Lichen and Fungi Thrived on Dead Fallen Branches
The dead branch that fell has lots of orange/brown fungi growing on it. Fungi are complex for a novice to identify, so I’m 100% guessing that this is “Chicken of the Woods.” The green, bumpy textured growth on the right side of the branch appears to be lichen. Since there are approximately 13,000 species of lichens living around the world, I’m certainly not going to try and identify this one!
Our Oak Tree Just Before Removal
We took this photo from an upstairs window in order to show how important this oak tree is to providing the shade in our woodland garden. A smaller tree of the same Oak variety grows just behind the dead tree that will be removed. We’re depending on it to provide shade until other, newly planted trees mature in our woodland garden.
The Process of Removing a Large Dying Oak Tree Begins
Oak Tree is On The Ground
It took several hours to cut the tree to the ground. Then, several more hours to transport branches to the driveway to shred. The crew gathered the largest sections of the tree and placed them in the driveway for pickup.

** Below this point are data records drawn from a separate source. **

(* ===== verification/Prelude.v ===== *)
(** * A verification of tpt-archon

    tpt-archon is an embedded database and microkernel in Rust. This library
    models its storage engine, its kernel services, its relational engine, its
    PostgreSQL front end and its command-line tools as Rocq functions,
    translated from the sources under [src/crates/], and proves the properties
    that make them correct. Paths below are relative to [src/crates/]; the
    crates are [tpt-archon-core], [tpt-archon-bridge], [tpt-archon-kernel],
    [tpt-archon-relational], [out-archon-pgwire], [out-archon-sql],
    [out-archon-pgcompat] and the bindings [out-archon-node], [out-archon-py] and
    [out-archon-wasm].

    ** The program and the files that model it

    Storage ([tpt-archon-core/src]).  A page is written to a block device with a
    CRC-32 behind it ([checksum.rs], [page.rs]: Checksum, Page); blocks live in
    memory or in a file ([block/]: Block, the trait [BlockDevice] as a class with
    its laws) or in a mapped file ([mmap.rs], [mmap_mut.rs]: Mmap, over the maps
    of the crate memmap2 as a class).  The buffer pool ([page.rs]: Page, PageProof) caches pages in
    frames with pins, dirty marks and LRU eviction.  The write-ahead log
    ([wal.rs]: Wal) frames records over the byte cursors of [zerocopy.rs]
    (Zerocopy).  The storage engine ([storage.rs]: Storage, StorageProof) logs
    page writes before it changes the pool; [Database] keeps the log in a sidecar
    file, and Durability proves that what [put] acknowledged survives crashes.
    The fault simulator ([faultsim.rs]: FaultSim, FaultProof) damages the log of
    a batch and recovers from it.
    The B-Link tree ([btree.rs]: BTree, BTreeProof) is an arena of nodes with
    right-links.

    Kernel ([tpt-archon-bridge/src], [tpt-archon-kernel/src]).  Capabilities are
    minted and revoked by an issuer that the enforcement points share
    ([capability.rs]: Capability); they gate the page cache ([page_cache.rs],
    [grant.rs], [memory.rs]: PageCache, PageCacheProof, over the buffer pool of
    Page), the message router ([ipc.rs]: Ipc) and the interrupt lines
    ([driver.rs]: Driver).  Tasks run under a round-robin scheduler
    ([scheduler.rs]: Scheduler), among them driver tasks and the I/O tasks of the
    io_uring reactor ([io_uring_backend.rs]: Reactor).

    Relational engine ([tpt-archon-relational/src]).  Syntax trees
    ([parser/ast.rs]: Ast); the lexer and the recursive-descent parser
    ([parser/]: Lexer, Parser, with ParserProof on termination, ParserPrint on
    printing and reading back the statements that change data, and SelectPrint on
    queries); values and their total order
    ([executor/value.rs]: Value); predicates, LIKE and dates
    ([executor/expr.rs]: Expr, Datetime); grouping ([executor/aggregate.rs]:
    Aggregate); window functions ([executor/window.rs]: Window); vector search,
    exact and by an inverted-file index ([executor/vector.rs],
    [vector_index.rs]: VectorIndex); the planner ([planner.rs]: Planner), the
    executor ([executor/exec.rs]: Exec) and the text of a plan ([explain.rs]:
    Explain) and the regions it is lowered to ([gpu.rs]: Gpu, over the crate
    tpt_gpu_ir_spec as a class); schemas and the row codec
    ([database/schema.rs], [database/codec.rs]: Codec); the multi-version store
    ([mvcc.rs]: Mvcc, MvccProof).

    SQL database ([tpt-archon-relational/src/database/]).  Db holds the state (a
    B-Link tree, a multi-version store and vector indexes per table, the
    transaction of the database and those of the sessions) and the reading of
    rows ([mod.rs], [storage.rs]); Select the queries ([select.rs],
    [subquery.rs]); Dml INSERT, UPDATE and DELETE with their constraints
    ([dml.rs]); Engine transactions, sessions, DDL and the dispatch of statements
    ([txn.rs], [ddl.rs], [mod.rs]).  Their theorems are in StoreProof (one table
    represents a finite map from ids to rows), DmlProof (the statements),
    EngineProof (transactions and sessions), DdlProof (CREATE TABLE and ALTER
    TABLE), QueryProof (queries over tables and
    joins) and QueryTerm (when queries end).

    PostgreSQL protocol ([out-archon-pgwire/src]).  Two servers share a database.
    The thread-per-connection server reads with [MessageReader] and answers with
    [MessageWriter] ([codec/]: PgCodec), keeps a session and its counters
    ([session.rs], [metrics.rs]: PgSession), authenticates with SCRAM-SHA-256
    ([startup.rs]: PgScram, PgSession), and handles a query by splitting its
    text, answering catalog queries itself and executing the rest in the session
    ([simple_query.rs], [catalog.rs]: PgSimple, PgSimpleProof, PgCatalog); its loop
    is [run_protocol] ([lib.rs]: PgServer), behind the negotiation of [serve_tls]
    (PgTls, the handshake of rustls as the class [Tls]).  The scheduled server runs each
    connection as a task of the Scheduler ([task.rs]: PgTask, PgTaskProof) over
    [read_message] and [write_message] (PgCodec), with its own splitting and
    normalization of statements ([compat.rs]: PgCompat).  Both report errors with
    an SQLSTATE ([error.rs], [sqlstate.rs]: PgError).  Backups of a database's two
    files are PgBackup ([backup.rs]).  PgBin holds the crate's two command lines
    and the loading of certificates and keys ([bin/], [tls.rs]).  PgText holds the functions of Rust's [str]
    and [char] that these modules call.

    Tools.  The SQL shell ([out-archon-sql]: Repl, ReplProof) reads statements up
    to their semicolon, executes them on a database and prints tables, CSV or
    JSON.  The compatibility oracle ([out-archon-pgcompat]: PgOracle) runs scripts
    against a reference server, whose client is a class, and compares the rows it
    extracts from the JSON of both.  The bindings for Node.js, Python and the
    browser (Bindings) execute one statement and convert its rows.

    ** How code is modelled

    A method that takes [&mut self] and returns a [Result] is a computation of
    the monad [M S E A] below: it threads the state, returns [Ok], [Err] or
    [Panic], and keeps the changes made before an error, as [?] does.  Panics
    (indexing, [unwrap], [expect], failed conversions) are values, so "never
    panics" is a statement.  Machine integers are [Z]; arithmetic wraps where the
    release profile wraps and the reduction is written out ([wrap32], [wrap64],
    [wrap_i64]); counts and indices of elements are [nat].  A [Vec] is a list, a
    [BTreeMap] a sorted list or a [gmap], a [String] its list of UTF-8 bytes, an
    [f32] its bit pattern with the arithmetic of the Standard Library's
    [SpecFloat].  A trait is a class, with a second class for its laws where a
    client is proved against them ([BlockDevice]/[BlockDeviceLaws],
    [UnifiedPageCache]/[UnifiedPageCacheLaws], [Task], [Driver]).  What
    [Rc<RefCell<_>>] or a mutex shares is an explicit store or world.

    Code outside the repository is a parameter: HMAC-SHA-256 and SHA-256 (class
    [PgScram.Crypto]; what the proofs use of them is the length of a digest, and
    a concrete instance shows that it can hold), random bytes, the texts of the
    operating system's errors, of Rust's [Debug] and of floating-point numbers
    (classes of printing functions), the clock.  A socket is the list of its
    events: data that has arrived, nothing yet, closed, or an error.

    Files.  A file is its contents, the part of them that has been synced, and a
    script of which operations fail; a crash keeps the synced contents and any
    mixture of old and new blocks, or any prefix of an append, of what was not
    synced.  Changing a file's length is durable at once.

    Loops.  A loop that consumes its input takes the input's length as fuel, a
    walk over an arena the number of its nodes, and theorems show that the fuel
    is enough: the result is [Ok], or any larger fuel gives the same result
    (Wal.replay, BTree.get, Scheduler.run_to_completion, Exec.chunks).  The
    submission loop of the reactor may really not end and has its bound as an
    argument.  The parser's fuel bounds its nesting and its input, and parser_total
    shows that parse_statement never runs out: it answers every input, but for
    the panic on input that ends in a dot.  The fuel of a query
    (Select.run_select_scoped) is the depth of the call stack: a query on views
    that refer to each other really exhausts it, and the outcome is then the
    failure StackOverflow, which no theorem confuses with a result.

    ** What is proved

    - Durability: put_durable (an acknowledged write is read back after any
      sequence of crashes, reopenings and failing calls), database_never_panics;
      recover_committed and commit_persists_before_flush (recovery applies
      the committed writes in order and touches nothing else, all of them when
      the device's writes succeed, and no page reaches the device before its
      commit is durable); faults_are_all_or_nothing and fuzz_never_fails (over a
      device whose calls succeed the fault simulator's assertions hold: a damaged
      batch is recovered whole or not at all); mapped_writes_reach_the_disk (after
      a sync the mapped file's disk holds every write); pool_simulates_array (the pool is an array of pages);
      crash_keeps_a_prefix and decode_detects_burst (the log's framing).
    - B-Link tree: btree_refines_map, btree_range_exact, blink_right_links,
      btree_nodes_fit_page (at most 64 keys in a node, and the bytes of a node
      within a page as long as no value is longer than its slot).
    - Isolation of the multi-version store: committed_serializable,
      snapshot_isolation, for every interleaving of transactions.
    - Protection: capability_unforgeable, pages_change_only_under_write_capability,
      revocation_is_final, channels_are_fifo.
    - Scheduling: round_robin_is_fair, run_to_completion_terminates.
    - Parsing: parser_total (parse_statement answers every input that does not
      end in a dot), dml_roundtrip (a printed INSERT, UPDATE or DELETE is
      read back as itself), select_roundtrip (and so is a printed query over
      tables, with joins, aggregates, conditions, grouping, order and limit).
    - Queries: select_pipeline (planning and executing a query gives its
      declarative answer, whatever the statistics), group_by_exact,
      window_functions_exact (ROW_NUMBER, and aggregates of whole partitions),
      vector_index_exact (searching when the scores are numbers), well_typed_predicates_evaluate,
      like_is_pattern_matching, value_order_total,
      civil_from_days_is_the_calendar, row_roundtrip.
    - Tables: dml_refines_maps (INSERT, UPDATE and DELETE are operations on the
      map that a table represents, inside and outside a transaction),
      dml_keeps_constraints, insert_delete_keep_references (keys over declared
      columns: the implicit id is assigned after the checks);
      create_table_adds_an_empty_map and alter_table_changes_columns (ALTER TABLE
      maps each row of the table to the row with the column added or removed;
      the columns it touches have no vector index).
    - Transactions and sessions: commit_is_atomic, rollback_restores,
      sessions_are_isolated, session_commit_publishes, no_lost_updates.
    - SELECT over tables: select_over_tables (the answer of a typed query is the
      declarative one, over the rows that the statement sees),
      joins_are_relational (every kind of join), acyclic_queries_terminate (a
      query whose CTEs and views do not refer to each other in a cycle ends,
      with a stack depth that is computed).
    - Protocol: framing_survives_chunking, error_responses_are_readable and
      base64_round_trip (what is written is read back);
      splitting_respects_quotes (untagged dollar quotes without a dollar sign in
      them); scram_accepts_the_password,
      scram_proof_is_of_the_key and scram_login_needs_a_users_key
      (authentication); status_follows_the_engine (the status that a client sees
      is that of its transaction); messages_are_answered (one poll answers a
      complete message with exactly the frames of its result or of its error and
      leaves the task ready for the next);
      catalog_is_total; backup_restores (the first snapshot of its second).  What is wrong is stated as exactly:
      reader_yields_startups_only, writer_frames_are_unreadable and
      thread_server_executes_nothing (the thread-per-connection server can
      neither understand nor be understood), partial_messages_stall,
      sqlstate_tables_differ, ssl_request_must_arrive_whole (a request for TLS in
      two pieces is never recognised).
    - Tools: csv_round_trip (the result set that is printed, without the line of
      the elapsed time, to a reader of RFC 4180), table_is_aligned and shell_runs_what_is_typed (the
      shell executes the statements typed, in order, however they are broken into
      lines); rows_are_extracted (the oracle reads back the values of rows of
      numbers, texts and nulls); plan_is_rendered_node_by_node;
      the_only_aggregate_is_emitted and aggregate_regions_are_well_formed (the
      regions of aggregates define each name before it is read);
      front_ends_agree (the shell and the bindings leave one database and return
      images of one result), objects_keep_distinct_columns.
    - Defects: mutual_views_exhaust_the_stack, io_tasks_never_complete (a reactor
      task never sees its completion), failed_replay_is_lost (a device error
      during recovery loses a committed page), planner_divides_by_zero,
      foreign_capability_accepted, failed_sync_is_forgotten,
      booleans_hang_the_oracle (its loop over JSON never ends on true or false),
      stale_index_hides_rows (DROP COLUMN leaves a vector index behind),
      topk_reads_an_undefined_name, a_limit_shrinks_the_column,
      load_private_key_takes_the_last, half_a_tls_configuration_is_plaintext,
      and the examples at the end of Expr, Datetime,
      Codec, Window, ParserProof, EngineProof, QueryProof, PgCompat, PgCatalog,
      PgSimpleProof, PgTaskProof, PgBackup, Mmap, ReplProof and PgOracle.

    The theorems on tables assume what Rust's types and the parser give (a literal
    fits its type, [dml_ok]), that ids stay below 2^64 ([ids_fit]), and a schema
    whose first column is the integer id, whose columns have distinct names and
    are fewer than 65536 ([schema_ok]); CREATE TABLE makes the first, and does not
    check the last two, which EngineProof shows.

    ** What is not modelled

    The mmap page cache (the code reads blocks of 4100 bytes into buffers of
    4096 and does not type-check); the process-wide counter of session ids;
    formatting of values by [Debug] (a parameter where a message prints one); the
    overflow of the native stack by the recursion of the lexer on dotted names
    (Lexer.expect_ident, whose fuel is the input's length); the panic that Rust's
    sort may raise on an order that is not total, which scores that are NaN give
    (VectorIndex.sort_by is a total insertion sort); the
    import of SQLite files, through the bindings of that library; the emission of
    a region's text and of a JSON document's (parameters); binding sockets, the
    interleaving of the threads of a server and the handshake of rustls (the
    operating system's and that crate's); the modules [server.rs] and
    [connection.rs] of the protocol crate, which no build includes; the crate
    [out-archon-verify], which holds tests of provers that are not in the
    repository.

    This file holds what the others share: outcomes and the monad, bytes and
    machine integers, the generic list functions of Rust's slices, tactics and
    hints. *)
From Stdlib Require Import ZArith Lia Strings.Byte.
From stdpp Require Import base numbers option list countable.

Next Step: Creative Use of the Stump!
Our previously beautiful oak tree, that helped our garden thrive, is now a stump. It’s sad losing any of our trees, but we have learned what to look for and that there are remedies for some tree ailments if you identify and treat them early. Whenever possible there are also some very good reasons to leave a tree where it is to die and completely decay. That would have been our choice if it had been in a much more remote, rarely inhabited area. We did learn, from a Trees Charlotte article, that our tree lived approximately 85 years based on the diameter of our tree. We plan to make something beautiful and functional out of the stump. Perhaps something artistic or a chair for relaxing in while we continue to enjoy our woodland garden.
Interesting article. Hate cutting down a tree but when it becomes a hazard or diseased there’s no other choice.
Yes, exactly. It was difficult but necessary.